La gran estafa
Dicen que el humor es tragedia más tiempo, y aparentemente ocho años es tiempo suficiente. ¿Cuán insólito es que Adam McKay, director de las rabiosas comedias seminales de Will Ferrell, sea la fuerza motriz detrás de una película sobre el colapso del mercado inmobiliario norteamericano y la subsecuente crisis financiera del 2007?
La gran apuesta (The Big Short, 2015) abre con una cita de Mark Twain: “Lo que nos mete en problemas no es lo que no sabemos, sino las cosas de las que estamos seguros pero no son ciertas”. En el 2005 todo Estados Unidos estaba seguro de que el mercado inmobiliario era infalible y que jamás habría tanto desempleo y pobreza como las de la Gran Depresión en los ‘30s. La tesis de La gran apuesta – basada en el libro homónimo de Michael Lewis, autor de El juego de la fortuna y por lo demás experto en destapes periodísticos asombrosos – es que hubo al menos cuatro personas (se los presenta como “independientes, raritos”) que se avivaron y fueron en contra de esa certidumbre.
Michael Burry (Christian Bale) es un gestor de fondos y el primero en descubrir que el mercado colapsará, quizás no mañana pero sí pronto y con pérdidas exorbitantes. Decide amotinarse e invertir los fondos de su compañía, apostando en contra del mercado – un acto malinterpretado como locura en la oficina. Las acciones de Burry alertan al flamante corredor de bolsa Jared Vennett (Ryan Gosling), quien une fuerzas con otro gestor, Mark Baum (Steve Carell), para sacarle el jugo a la situación. La cuarta pata es Ben Rickert (Brad Pitt), un financista retirado que decide – en un acto de altruismo inexplicable – volver a la cancha y apadrinar a dos jóvenes inversores que buscan meterse en Wall Street.
Dirigida y co-escrita por McKay, la película funciona como una versión cómica de El precio de la codicia (Margin Call, 2011), y consiste casi exclusivamente de llamadas telefónicas, reuniones de negocios, concilios secretos y mucha cháchara expositiva dirigida hacia el espectador. El diálogo se pone pesado y subraya el intrincado absurdo de la situación. Uno de los recursos cómicos de la película es intervenir los pasajes más crípticos con apariciones de celebridades (“Aquí está Margot Robbie en una bañera para explicarles lo que acaban de oír”).

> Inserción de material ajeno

(* ===== verification/DbScan.v ===== *)
(** * Scans and merged inputs

    Model of the iterators that range over many sources: [MemTableIterator]
    ([App/integration/memtable.cpp]); [GetFileIterator], [NewConcatenatingIterator],
    [AddIterators], [SU_PrepareInputs] and [MakeInputIterator] ([version_set.cpp]);
    [NewInternalIterator], [CleanupIteratorState] and [NewIterator] ([db_impl.cpp]).

    A concatenating iterator opens a table when it gets there: [late] is what
    [TableCache::NewIterator] returns then, in whatever state the cache is in.  A memtable is
    iterated over as it is when the iterator is made; what is added later is newer than the
    snapshot.  [None] is a failed assertion. *)
From S2P Require Import Prelude Coding Comparator DbFormat Random Logging Log Status Filename WriteBatch Block Filter Format TableBuilder Table Cache TableCache SkipList MemTable Compaction Iterator Merger TwoLevelIterator VersionEdit Version VersionBuilder VersionSet CompactionPick CompactionInstall CompactionWork DbIter DbWrite Flush CompactMem DbRead.
From stdpp Require Import sorting list gmap.

#[local] Open Scope Z_scope.

(** ** The memtable iterator *)

Record MemTableIterator := { mi_mem : MemTable; mi_node : option nat }.
Definition MemTableIterator_make (m : MemTable) : MemTableIterator := {| mi_mem := m; mi_node := None |}.
Definition at_node (x : option nat) (s : MemTableIterator) : MemTableIterator := {| mi_mem := mi_mem s; mi_node := x |}.
(** The records of a log; [None] in the result is a null [mem]. *)
Fixpoint recover_records (fuel : nat) (s : Status) (r : Reader) (mem : option MemTable) (st : Recovering) : option (Status * option MemTable * Recovering) :=
  match fuel with
  | O => None
  | S fuel =>
      match ReadRecord r with
      | (None, r) => Some (log_reported s r, mem, st)
      | (Some record, r) =>
          let s := log_reported s r in
          if negb (Status_ok s) then Some (s, mem, st)
          else if zlen record <? 12 then recover_records fuel (report_small s) r mem st
          else
            let batch := SetContents record in
            let m := default (MemTable_Ref (MemTable_make user)) mem in
            '(s, (_, m)) ← InsertInto batch m;
            m ← m;
            let s := MaybeIgnoreError s in
            if negb (Status_ok s) then Some (s, Some m, st)
            else
              let st := note_sequence batch st in
              usage ← ApproximateMemoryUsage m;
              if write_buffer_size <? usage then
                '(s, st) ← write_recovered m st;
                if Status_ok s then recover_records fuel s r None st else Some (s, Some m, st)
              else recover_records fuel s r (Some m) st
      end
  end.

Definition RecoverLogFile (log_number : Z) (st : Recovering) : option (Status * Recovering) :=
  let '(s, f) := NewSequentialFile env (LogFileName dbname_ log_number) (rv_world st) in
  if negb (Status_ok s) then Some (MaybeIgnoreError s, st)
  else
    '(s, mem, st) ← recover_records (S (S (length (sf_rest f)))) s (Reader_make f true true 0) None st;
    match mem with
    | Some m => if Status_ok s then write_recovered m st else Some (s, st)
    | None => Some (s, st)
    end.

(** ** All the logs *)

Definition with_rv_versions (vs : VersionSet) (st : Recovering) : Recovering :=
  {| rv_edit := rv_edit st; rv_max := rv_max st; rv_versions := vs; rv_pending := rv_pending st; rv_world := rv_world st |}.
Lemma foldEq_nameChar (a b : ascii) :
  foldEq a b = true -> isNameChar b = true -> isNameChar a = true.
Proof.
  unfold foldEq, isNameChar, isPlain, code.
  set (x := Z.of_nat (nat_of_ascii a)). set (y := Z.of_nat (nat_of_ascii b)).
  rewrite !orb_true_iff, !andb_true_iff, !negb_true_iff,
    !Z.leb_le, !Z.eqb_eq, !Z.eqb_neq. lia.
Qed.

Lemma EqualFold_nameChars (s t : bytes) :
  EqualFold s t = true ->
  Forall (fun c => isNameChar c = true) t ->
  Forall (fun c => isNameChar c = true) s /\ length s = length t.
Proof.
  revert t. induction s as [|a s IH]; intros [|b t]; simpl; try discriminate.
  - intros _ _. by split.
  - rewrite andb_true_iff. intros [Hab Hst] Ht.
    apply Forall_cons in Ht as [Hb Ht].
    destruct (IH t Hst Ht) as [Hs Hlen].
    split; [|by rewrite Hlen].
    constructor; [by apply (foldEq_nameChar a b)|exact Hs].
Qed.

(** A name that [EqualFold] identifies with Content-Length holds no
    colon and begins and ends with a visible character. *)
Lemma contentLength_name (name : bytes) :
  EqualFold name (B "Content-Length") = true ->
  (":"%char ∉ name) /\ plainEnds name.
Proof.
  intros H.
  destruct (EqualFold_nameChars _ _ H) as [Hall Hlen].
  { repeat constructor. }
  split.
  - intros Hin. rewrite Forall_forall in Hall. specialize (Hall _ Hin).
    discriminate Hall.
  - destruct name as [|a m1]; [discriminate Hlen|].
    destruct (exists_last (l := a :: m1)) as (m2 & z & Hz); [discriminate|].
    exists a, z, m1, m2. repeat split; [exact Hz|..].
    + apply Forall_cons in Hall as [Pa _].
      unfold isNameChar in Pa. by apply andb_true_iff in Pa as [Pa _].
    + rewrite Hz in Hall. apply Forall_app in Hall as [_ Hall].
      apply Forall_cons in Hall as [Pz _].
      unfold isNameChar in Pz. by apply andb_true_iff in Pz as [Pz _].
Qed.

Lemma ReadFull_exact (payload rest : bytes) :
  ReadFull (length payload) (payload ++ rest) = (Ok payload, rest).
Proof.
  unfold ReadFull. rewrite decide_True by (rewrite length_app; lia).
  by rewrite take_app_length, drop_app_length.
Qed.

(** * The frame reader *)

Section FrameReader.

Context {rt0 : Runtime}.

Lemma TrimRight_last (m cutset : bytes) (z : ascii) :
  z ∉ cutset -> TrimRight (m ++ [z]) cutset = m ++ [z].
Proof.
  intros Hz. induction m as [|c m IH]; simpl.
  - by rewrite bool_decide_eq_false_2.
  - rewrite IH. by destruct m.
Qed.

Lemma eolBytes_cutset (e : eol) : Forall (fun c => c ∈ [CR; LF]) (eolBytes e).
Proof. destruct e; repeat constructor. Qed.

Lemma TrimRight_wireLine (h : bytes) (e : eol) :
  headerText h -> TrimRight (h ++ eolBytes e) [CR; LF] = h.
Proof.
  intros (Hlf & m & z & -> & Hcr).
  rewrite TrimRight_app_cutset by apply eolBytes_cutset.
  apply TrimRight_last.
  intros Hin. apply Hlf.
  apply elem_of_cons in Hin as [->|Hin]; [done|].
  apply list_elem_of_singleton in Hin as ->.
  apply elem_of_app. right. left.
Qed.
(** A document neither stand-in decoder accepts: both adapters return the
    decoder's error and no handler. *)
Lemma decode_error_is_returned_without_handler_witness :
  let bad := String.list_byte_of_string "- path: /a url" in
  YAMLHandler Fixture.yaml_Unmarshal bad Fixture.notFound = (None, Some Fixture.BadYAML)
  ∧ JSONHandler Fixture.json_Unmarshal bad Fixture.notFound = (None, Some Fixture.BadJSON).
Proof.
  intros bad.
  pose proof (decode_error_is_returned_without_handler
                Fixture.yaml_Unmarshal Fixture.json_Unmarshal bad bad Fixture.notFound)
    as (Hy & Hj & _).
  split.
  - apply (Hy []). reflexivity.
  - apply (Hj ∅). reflexivity.
Defined.

(** JSON [{"/a":"X"}] and YAML [[{path: /a, url: X}]]: both handlers
    redirect [/a] to [X]. *)
Lemma JSON_and_YAML_handlers_equivalent_witness :
  ∃ hy hj,
    YAMLHandler Fixture.yaml_Unmarshal
      (String.list_byte_of_string Fixture.yaml_one) Fixture.notFound = (Some hy, None)
    ∧ JSONHandler Fixture.json_Unmarshal
        (String.list_byte_of_string Fixture.json_one) Fixture.notFound = (Some hj, None)
    ∧ hy [] (Fixture.request "/a") = [http.CRedirect (Fixture.request "/a") "X" 302%Z]
    ∧ hj [] (Fixture.request "/a") = [http.CRedirect (Fixture.request "/a") "X" 302%Z].
Proof.
  destruct (JSON_and_YAML_handlers_equivalent
              Fixture.yaml_Unmarshal Fixture.json_Unmarshal "/a" "X"
              (String.list_byte_of_string Fixture.yaml_one)
              (String.list_byte_of_string Fixture.json_one) Fixture.notFound)
    as (hy & hj & Hy & Hj & _ & Hhit & _); [reflexivity | reflexivity |].
  exists hy, hj. split; [exact Hy|]. split; [exact Hj|].
  apply (Hhit [] (Fixture.request "/a")). reflexivity.
Defined.

(** The document [[{url: X}]]: the empty path is a key, and a request with
    an empty path is redirected to [X]. *)
Lemma missing_field_is_merged_as_empty_string_witness :
  let e : gmap string string := {[ "url" := "X" ]} in
  e !! "path" = None
  ∧ "" ∈ dom (buildMap [e])
  ∧ MapHandler (buildMap [e]) Fixture.notFound [] (Fixture.request "")
    = [http.CRedirect (Fixture.request "") "X" 302%Z].
Proof.
  intros e.
  assert (Hp : e !! "path" = None) by reflexivity.
  destruct (missing_field_is_merged_as_empty_string
              Fixture.yaml_Unmarshal
              (String.list_byte_of_string Fixture.yaml_nopath) [] [] e Fixture.notFound)
    as (_ & _ & _ & _ & Hempty); [reflexivity | left; exact Hp |].
  destruct (Hempty Hp) as [Hdom Hredirect].
  split; [exact Hp|]. split; [exact Hdom|].
  apply (Hredirect (Forall_nil_2 _) [] (Fixture.request "")). reflexivity.
Defined.

(** ** The database-backed handler *)

Lemma statusCode_Write (w : http.ResponseWriter) (data : string) :
  http.statusCode w = None →
  http.statusCode (http.Write w data) = Some http.StatusOK.
Proof.
  unfold http.Write. induction w as [|c w IH]; [done|].
  destruct c; simpl; by auto.
Qed.

Lemma redirects_Write (w : http.ResponseWriter) (data : string) :
  http.redirects (http.Write w data) = http.redirects w.
Proof.
  unfold http.redirects, http.Write.
  rewrite List.filter_app. simpl. apply app_nil_r.
Qed.

Section Database.

Context {error : Type} `{EqDecision error}.
Variable Error : error → string.
Context {DB : Type}.
Variable AutoMigrate_Error : DB → option error.
Variable Where_First : DB → urlmap → urlmap * option error.
Variable ErrRecordNotFound : error.

(** The constructor and its closure over the library of this section. *)
Local Abbreviation build := (DBHandler Error AutoMigrate_Error Where_First ErrRecordNotFound).
Local Abbreviation serve := (DBHandler_func Error Where_First ErrRecordNotFound).

(** The condition the closure queries with. *)
Local Abbreviation cond r := {| Shortpath := url.Path (http.URL r); URL := "" |}.

Lemma DBHandler_func_found db F w r dst :
  Where_First db (cond r) = (dst, None) →
  serve db F w r = http.Redirect w r (URL dst) http.StatusMovedPermanently.
Proof. intros Hq. unfold DBHandler_func. by rewrite Hq. Qed.

Lemma DBHandler_func_not_found db F w r dst :
  Where_First db (cond r) = (dst, Some ErrRecordNotFound) →
  serve db F w r = http.ServeHTTP F w r.
Proof.
  intros Hq. unfold DBHandler_func. rewrite Hq. by rewrite decide_True.
Qed.

Lemma DBHandler_func_failed db F w r dst e :
  Where_First db (cond r) = (dst, Some e) → e ≠ ErrRecordNotFound →
  serve db F w r = fmt.Fprintf w ("Unexpected error: " +:+ Error e).
Proof.
  intros Hq Hne. unfold DBHandler_func. rewrite Hq. by rewrite decide_False.
Qed.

Que todo esto resulte tan atrapante – con tan poco drama humano de por medio, en una historia en la que el conflicto se mantiene relativamente estático hasta el final – se debe a la tierna caracterización de los héroes, que llevan las de perder durante toda la película, estoicamente bancándose la burla y el desprecio de sus oponentes.
Burry (Bale) es un ser socialmente inepto – rayando el autismo – que se atrinchera en su oficina y debe soportar la miopía de sus jefes. Baum (Carell) vive escandalizado por la corrupción de sus colegas y asume la crisis como una cruzada personal. Ambos son lo mejor de la película: Bale siempre se destaca en roles excéntricos, y Carell es excelente interpretando idealistas empedernidos. Es una pena que nunca compartan una escena. Gosling interpreta un estereotipo, un corredor de bolsa sin escrúpulos, experto en sonreír a la cámara y tirar la posta como si estuviera en El lobo de Wall Street (The Wolf of Wall Street, 2013).
De los cuatro, Pitt es el más extraño. Su compañía – Plan B – produce la película, y parece haberse dado a sí mismo el papel de la voz de la razón, dando cátedra sobre los valores que su propia película promueve sin por ello molestarse en componer a un personaje o darle un papel activo en la trama.
La película funciona como una exhaustiva denuncia social – da muchos detalles e inventa muy poco, y lo que inventa lo hace entre paréntesis, pidiendo disculpas en apartados cómicos. Adam McKay ha triturado un tema demasiado complejo y demasiado aburrido, y le ha buscado la parte divertida y popular, sirviéndolo cual cotillón.